# State Machine Implementation of the ARC CPU

## Introduction

The textbook presents two approaches to the design of the control unit (CU) of the ARC CPU, "microprogramming," and "hardwired control." The textbook's approach to developing a hardwired CU is based on use of a hardware description language (HDL) called VHDL. This document shows an alternative approach based on FSM design covered earlier in the course.

# Background

In the Moore model of a FSM, the outputs of the state machine are totally determined by the current state of the machine. This design sometimes requires more states to accomplish its task than a Mealy machine in which the present state and the present input values combine to determine the output values, but Moore machines are somewhat simpler to work with conceptually.

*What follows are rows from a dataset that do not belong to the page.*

(** [bool(x)] for a value that is [None] or a [str]. *)
Definition truthy_opt (x : option string) : bool :=
  match x with
  | None => false
  | Some s => truthy s
  end.

(** [c.isspace()] for the characters below 256: TAB, LF, VT, FF, CR,
    FS, GS, RS, US, SPACE, NEL and NBSP. *)
Definition isspace (c : ascii) : bool :=
  let n := nat_of_ascii c in
  (9 <=? n) && (n <=? 13) || (28 <=? n) && (n <=? 32) || (n =? 133) || (n =? 160).

Fixpoint lstrip (s : string) : string :=
  match s with
  | EmptyString => EmptyString
  | String c r => if isspace c then lstrip r else s
  end.

Fixpoint rstrip (s : string) : string :=
  match s with
  | EmptyString => EmptyString
  | String c r =>
      match rstrip r with
      | EmptyString => if isspace c then EmptyString else String c EmptyString
      | r' => String c r'
      end
  end.

(** [s.strip()] *)
Definition strip (s : string) : string := rstrip (lstrip s).

(** [s.startswith(p)] *)
Fixpoint startswith (p s : string) : bool :=
  match p, s with
  | EmptyString, _ => true
  | String _ _, EmptyString => false
  | String a p', String b s' => if Ascii.eqb a b then startswith p' s' else false
  end.

(** [s[n:]] *)
Fixpoint drop (n : nat) (s : string) : string :=
  match n, s with
  | O, _ => s
  | S _, EmptyString => EmptyString
  | S k, String _ r => drop k r
  end.

(** [s.find(needle)], [None] for Python's [-1]. *)
Fixpoint find (needle s : string) : option nat :=
  if startswith needle s then Some O
  else match s with
       | EmptyString => None
       | String _ r => S <$> find needle r
       end.

(** [s.replace('', new)]: [new] before every character and at the end. *)
Fixpoint interleave (new s : string) : string :=
  match s with
  | EmptyString => new
  | String c r => new +:+ String c (interleave new r)
  end.

(** The left-to-right scan of [s.replace(old, new)] for a non-empty
    [old]; [skip] counts the characters of the current occurrence that
    are still to be passed over. *)
Fixpoint replace_scan (old new : string) (skip : nat) (s : string) : string :=
  match s with
  | EmptyString => EmptyString
  | String c r =>
      match skip with
      | S k => replace_scan old new k r
      | O =>
          if startswith old s
          then new +:+ replace_scan old new (String.length old - 1) r
          else String c (replace_scan old new O r)
      end
  end.

(** [s.replace(old, new)] *)
Definition replace (old new s : string) : string :=
  match old with
  | EmptyString => interleave new s
  | String _ _ => replace_scan old new O s
  end.

(** [sep.join(parts)] *)
Fixpoint join (sep : string) (parts : list string) : string :=
  match parts with
  | [] => EmptyString
  | [p] => p
  | p :: rest => p +:+ sep +:+ join sep rest
  end.

(** [c in s] for a character. *)
Fixpoint mem (c : ascii) (s : string) : bool :=
  match s with
  | EmptyString => false
  | String a r => Ascii.eqb c a || mem c r
  end.

Fixpoint filter (keep : ascii -> bool) (s : string) : string :=
  match s with
  | EmptyString => EmptyString
  | String c r => if keep c then String c (filter keep r) else filter keep r
  end.

(** [s[-1]] when [s] is not empty. *)
Fixpoint last (s : string) : option ascii :=
  match s with
  | EmptyString => None
  | String c EmptyString => Some c
  | String _ r => last r
  end.

End PyStr.

(** ** The regular expressions of the source *)

Module Re.
Import PyStr.

(** The character class of [invalid_chars] on line 24: a backslash and a
    slash, then colon, star, question mark, double quote, angle brackets
    and bar.  Inside a class a backslash before a slash is an escaped
    slash, so the class holds eight characters: the slash and the seven
    that follow it.  The backslash only escapes. *)
Definition invalid_chars : string :=
  "/:*?" +:+ String DQUOTE "<>|".

(** [re.sub(invalid_chars, '', s)]: every character of the class is
    removed. *)
Definition sub_invalid_chars (s : string) : string :=
  filter (fun c => negb (mem c invalid_chars)) s.

(** [re.sub(r'<script.*?</script>', '', s, flags=re.DOTALL)].  At each
    position where ["<script"] starts, the lazy [.*?] (which crosses
    line ends under DOTALL) runs to the first ["</script>"] behind it;
    the whole match is dropped and the scan goes on behind it.  Where no
    closing tag follows, the character is kept. *)
Fixpoint sub_script_scan (skip : nat) (s : string) : string :=
  match s with
  | EmptyString => EmptyString
  | String c r =>
      match skip with
      | S k => sub_script_scan k r
      | O =>
          if startswith "<script" s then
            match find "</script>" (drop 7 s) with
            | Some n => sub_script_scan (6 + n + 9) r
            | None => String c (sub_script_scan O r)
            end
          else String c (sub_script_scan O r)
      end
  end.

Definition sub_script (s : string) : string := sub_script_scan O s.

(** Offset of the first [>] reachable by [.*?] without DOTALL: the dot
    does not match a line feed. *)
Fixpoint find_gt (s : string) : option nat :=
  match s with
  | EmptyString => None
  | String c r =>
      if Ascii.eqb c ">" then Some O
      else if Ascii.eqb c LF then None
      else S <$> find_gt r
  end.

(** [re.sub(r'<.*?>', '', s)] *)
Fixpoint sub_tag_scan (skip : nat) (s : string) : string :=
  match s with
  | EmptyString => EmptyString
  | String c r =>
      match skip with
      | S k => sub_tag_scan k r
      | O =>
          if Ascii.eqb c "<" then
            match find_gt r with
            | Some n => sub_tag_scan (S n) r
            | None => String c (sub_tag_scan O r)
            end
          else String c (sub_tag_scan O r)
      end
  end.

Definition sub_tag (s : string) : string := sub_tag_scan O s.

End Re.

(** ** Exceptions and results *)

(** The Python exceptions that can leave the modelled code: [KeyError]
    from [tag[key]] and the selector engine's [SelectorSyntaxError].
    The exceptions of [requests] are part of [http_result] below, since
    the source catches them where they occur. *)
Inductive exn : Type :=
| KeyError (key : string)
| SelectorSyntaxError (selector : string).

Inductive result (A : Type) : Type :=
| Ret (a : A)
| Raise (e : exn).

Arguments Ret {A} a.
Arguments Raise {A} e.

Definition result_bind {A B : Type} (r : result A) (k : A -> result B) : result B :=
  match r with
  | Ret a => k a
  | Raise e => Raise e
  end.

(** ** The parsed document *)

Module Bs4.

(** What [BeautifulSoup(markup, 'html.parser')] hands back: text nodes
    and tags with their attribute dictionary and children.  The document
    itself is the tag ["[document]"]. *)
#[warnings="-register-all"] Inductive node : Type :=
| NavigableString (text : string)
| Tag (name : string) (attrs : gmap string string) (contents : list node).

(** [tag.descendants]: the nodes below a tag in document order. *)
Fixpoint descendants (n : node) : list node :=
  match n with
  | NavigableString _ => []
  | Tag _ _ cs => flat_map (fun c => c :: descendants c) cs
  end.

Definition string_of (n : node) : option string :=
  match n with
  | NavigableString s => Some s
  | Tag _ _ _ => None
  end.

In a Moore a circle containing the name of the state and the output values during that state, separated by a horizontal line, represents machine a state:



For the ARC datapath, there are 24 bits that the CU must generate values for on each clock pulse: six bits that go into the A-Bus decoder, six for the B-Bus decoder, six for the C-Bus decoder, four for the ALU function code, and two, Read (RD) and Write (WR), to control the memory. Rather than list all 22 bits and their values below the horizontal line in each state, we can use RTL statements to indicate how these 24 bits are to be set. We will use two forms of RTL statement, one for states where a memory operation takes place, and another for states when ALU operations are performed. To keep things as simple as possible, we will assume that all states fall neatly into exactly one of these two categories.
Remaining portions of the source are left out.